Ange Pitou by Alexandre Dumas part three

Lafayette, pale, his drawn sword in his hand, with disgust repulsed the guards who had surrounded him, to excuse themselves for not having been the strongest.

Billot, stamping his feet with rage, and kicking right and left, like one of own fiery Perche horses, returned into the Hôtel de Ville, that he might see no more of what was passing on that ensanguined square.

As to Pitou, his fieriness of popular vengeance was changed into a convulsive movement; and he had fled to the river’s bank, where he closed his eyes and stopped his ears, that he might neither see nor hear.

Consternation reigned in the Hôtel de Ville; the electors began to comprehend that they would never be able to direct the movements of the people, save in the manner which should suit the people.

All at once, while the furious mob were amusing themselves with dragging the mutilated remains of Foulon through the gutters, a new cry, a new shout, rolling like distant thunder, was heard, proceeding from the opposite side of the river.

A courier was seen galloping over the bridge. The news he was bringing was already known to the crowd. They had guessed it from the signs of their most skilful leaders, as a pack of hounds take up the scent from the inspiration of their finest-nosed and best-practised bloodhounds.

The crowd rush to meet this courier, whom they surround; they scent that he has touched their new prey; they feel that he is going to speak of Monsieur Berthier.

And it was true.

Interrogated by ten thousand voices, all howling at once, the courier is compelled to reply to them.

“Monsieur Berthier de Savigny has been arrested at Compiègne.”

Then he proceeds into the Hôtel de Ville, where he announces the same tidings to Lafayette and to Bailly.

“Good; good! I knew it,” said Lafayette.

“We knew it,” said Bailly, “and orders have been given that he should be kept there.”

“Kept there?” repeated the courier.

“Undoubtedly; I have sent two commissaries with an escort.”

“An escort of two hundred and fifty men, was it not?” said an elector; “it is more than sufficient.”

“Gentlemen,” replied the courier, “this is precisely what I was sent to tell you. The escort has been dispersed and the prisoner carried off by the multitude.”

“Carried off!” exclaimed Lafayette. “Has the escort allowed the prisoner to be carried off?”

“Do not blame them, General; all that it was possible to do, they did.”

“But Monsieur Berthier?” anxiously inquired Bailly.

“They are bringing him to Paris; and he is at Bourget by this time.”

“But should they bring him here,” cried Billot, “he is lost.”

“Quick! quick!” cried Lafayette, “five hundred men to Bourget. Let the commissioners and Monsieur Berthier stop there; let them sleep there! During the night we will consider what is to be done.”

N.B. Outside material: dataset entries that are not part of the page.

Lemma generated_block_instantiates_template_witness :
  @extract_of Latin1 VariantA (py "X_REG0!(GpioPinA, 0x0300);" ++ [newline])
  = Return (py "GpioPinA", py "0x0300").
Proof.
  exact (proj1 (@generated_block_instantiates_template Latin1 VariantA
                  (py "GpioPinA") (py " ") (py "0x0300") [newline] [] []
                  eq_refl eq_refl eq_refl)).
Defined.

(** C9. The pattern is tried at the start of the line and nothing is asked
    of what follows its last character: a well-formed invocation followed
    by any text at all is parsed, and to the same pair as without it. *)
Theorem trailing_text_is_ignored
  {U : UnicodeData} (v : variant) (name ws addr suffix : str) :
  word_token name = true ->
  forallb is_space ws = true ->
  word_token addr = true ->
  extract_of v (invocation (macro_of v) name ws addr suffix)
  = Return (name, addr)
  /\ extract_of v (invocation (macro_of v) name ws addr suffix)
     = extract_of v (invocation (macro_of v) name ws addr []).
Proof.
  intros Hn Hws Ha. rewrite extract_of_eq.
  rewrite !extract_invocation by assumption. now split.
Qed.

Lemma trailing_text_is_ignored_witness :
  @extract_of Latin1 VariantB (py "X_REG1!(GpioDelay3, 0x40); // and more;")
  = Return (py "GpioDelay3", py "0x40").
Proof.
  exact (proj1 (@trailing_text_is_ignored Latin1 VariantB
                  (py "GpioDelay3") (py " ") (py "0x40")
                  (py " // and more;") eq_refl eq_refl eq_refl)).
Defined.

Lemma latin1_isalnum_split (c : char) :
  latin1_isalnum c
  = latin1_isalpha c || latin1_isdigit c || between 188 190 c.
Proof.
  unfold latin1_isalnum, latin1_isalpha, latin1_isdigit. cbn [existsb].
  destruct (between 188 190 c) eqn:B.
  - apply between_spec in B.
    assert (H : c = 188%N \/ c = 189%N \/ c = 190%N) by lia.
    destruct H as [->|[->| ->]]; reflexivity.
  - assert (H : c <> 188%N /\ c <> 189%N /\ c <> 190%N).
    { repeat split; intros ->; discriminate B. }
    destruct H as (H1 & H2 & H3).
    apply N.eqb_neq in H1, H2, H3. rewrite H1, H2, H3.
    destruct (N.eqb c 170), (N.eqb c 178), (N.eqb c 179), (N.eqb c 181),
      (N.eqb c 185), (N.eqb c 186), (between 192 214 c),
      (between 216 246 c), (between 248 255 c); reflexivity.
Qed.

(** C10, as stated, fails: on the line [X_REG0!(<micro sign><one quarter>, 0x0);]
    the extraction returns a name holding the fraction one quarter (code
    point 188), which is neither a letter, nor a digit, nor the
    underscore. *)
Lemma extracted_token_holds_a_fraction :
  ~ (forall name addr,
       @extract_of Latin1 VariantA
         (py "X_REG0!(" ++ [181; 188]%N ++ py ", 0x0);")
       = Return (name, addr) ->
       forall c, In c (name ++ addr) ->
                 letter_or_digit c = true \/ c = underscore).
Proof.
  intros H.
  destruct (H [181; 188]%N (py "0x0") eq_refl 188%N
              (or_intror (or_introl eq_refl))) as [E|E];
    vm_compute in E; discriminate E.
Qed.

(** C10, as the code has it.  Whenever the extraction returns, both tokens
    are non-empty runs of [\w] characters: each character below code point
    128 is an ASCII letter, an ASCII digit or the underscore, each character
    from 128 on is one the Unicode tables class as alphanumeric (letters and
    digits, and numeric characters that are neither), and none is white
    space. *)
Theorem extracted_tokens_are_word_tokens
  {U : UnicodeData} (v : variant) (line name addr : str) :
  extract_of v line = Return (name, addr) ->
  name <> [] /\ addr <> []
  /\ forall c, In c (name ++ addr) ->
       is_space c = false
       /\ ((c < 128)%N
             /\ (ascii_isletter c = true \/ ascii_isdigit c = true
                 \/ c = underscore)
           \/ (128 <= c)%N /\ uni_isalnum c = true).
Proof.
  rewrite extract_of_eq. intros H.
  apply extract_inv in H as (ws & rest & _ & Hn & _ & Ha).
  apply word_token_spec in Hn as [Hn1 Hn2].
  apply word_token_spec in Ha as [Ha1 Ha2].
  rewrite forallb_forall in Hn2, Ha2.
  split; [intros ->; discriminate|]. split; [intros ->; discriminate|].
  intros c Hc.
  assert (W : is_word c = true).
  { apply in_app_or in Hc as [Hc|Hc]; [now apply Hn2 | now apply Ha2]. }
  split; [now apply is_word_not_space|].
  apply is_word_spec in W. unfold isalnum in W.
  destruct (N.ltb_spec c 128) as [Hlt|Hge].
  - left. split; [exact Hlt|].
    destruct W as [W| ->]; [|now right; right].
    unfold ascii_isalnum in W. unfold ascii_isletter, ascii_isdigit.
    rewrite !orb_true_iff in W. rewrite orb_true_iff. tauto.
  - right. split; [exact Hge|].
    destruct W as [W| ->]; [exact W|]. unfold underscore in Hge. lia.
Qed.

Lemma extracted_tokens_are_word_tokens_witness :
  py "GpioPinA" <> [] /\ py "0x0300" <> []
  /\ @is_space Latin1 71%N = false
  /\ ((71 < 128)%N
        /\ (ascii_isletter 71%N = true \/ ascii_isdigit 71%N = true
            \/ 71%N = underscore)
      \/ (128 <= 71)%N /\ @uni_isalnum Latin1 71%N = true).
Proof.
  destruct (@extracted_tokens_are_word_tokens Latin1 VariantA
              (py "X_REG0!(GpioPinA, 0x0300);") (py "GpioPinA") (py "0x0300")
              eq_refl) as (Hn & Ha & W).
  split; [exact Hn|]. split; [exact Ha|].
  apply W. simpl. now left.
Defined.

Lemma raised_is_not_well_formed {U : UnicodeData} (v : variant) (line : str) :
  extract_of v line = Raise malformed -> ~ well_formed (macro_of v) line.
Proof.
  intros H (name & ws & addr & rest & -> & Hn & Hws & Ha).
  rewrite extract_of_eq in H.
  rewrite extract_invocation in H by assumption. discriminate.
Qed.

“But who would venture to undertake such a commission?” said the courier, who was looking with terror at that waving sea of heads, every wave of which sent forth its threatening roar.

“I will!” cried Billot; “at least, I will save him.”

“But you would perish in the attempt,” cried the courier; “the road is black with people.”

“I will go, nevertheless,” said the farmer.

“It is useless now,” murmured Bailly, who had been listening to the noises from without. “Hush! Do you not hear that?”

They then heard, from the direction of the Porte St. Martin, a rushing noise like that of the sea when beating over the shingles on a beach.

This frenzied howl came to them over the roofs like steam over the sides of a boiling caldron.

“It is too late,” said Lafayette.

“They are coming! they are coming!” murmured the courier. “Do you not hear them?”

“A regiment! a regiment!” cried Lafayette, with that generous ebullition of humanity which was the most brilliant feature of his character.

“What! By God’s death!” exclaimed Bailly, who swore perhaps for the first time in his life, “you seem to forget that our army—ours!—is precisely that crowd whom you wish to fight.”

And he hid his face in his hands.

The shouts which had been heard in the distance were re-echoed by the people in the streets, and thus communicated to the crowd upon the square with the rapidity of a train of gunpowder.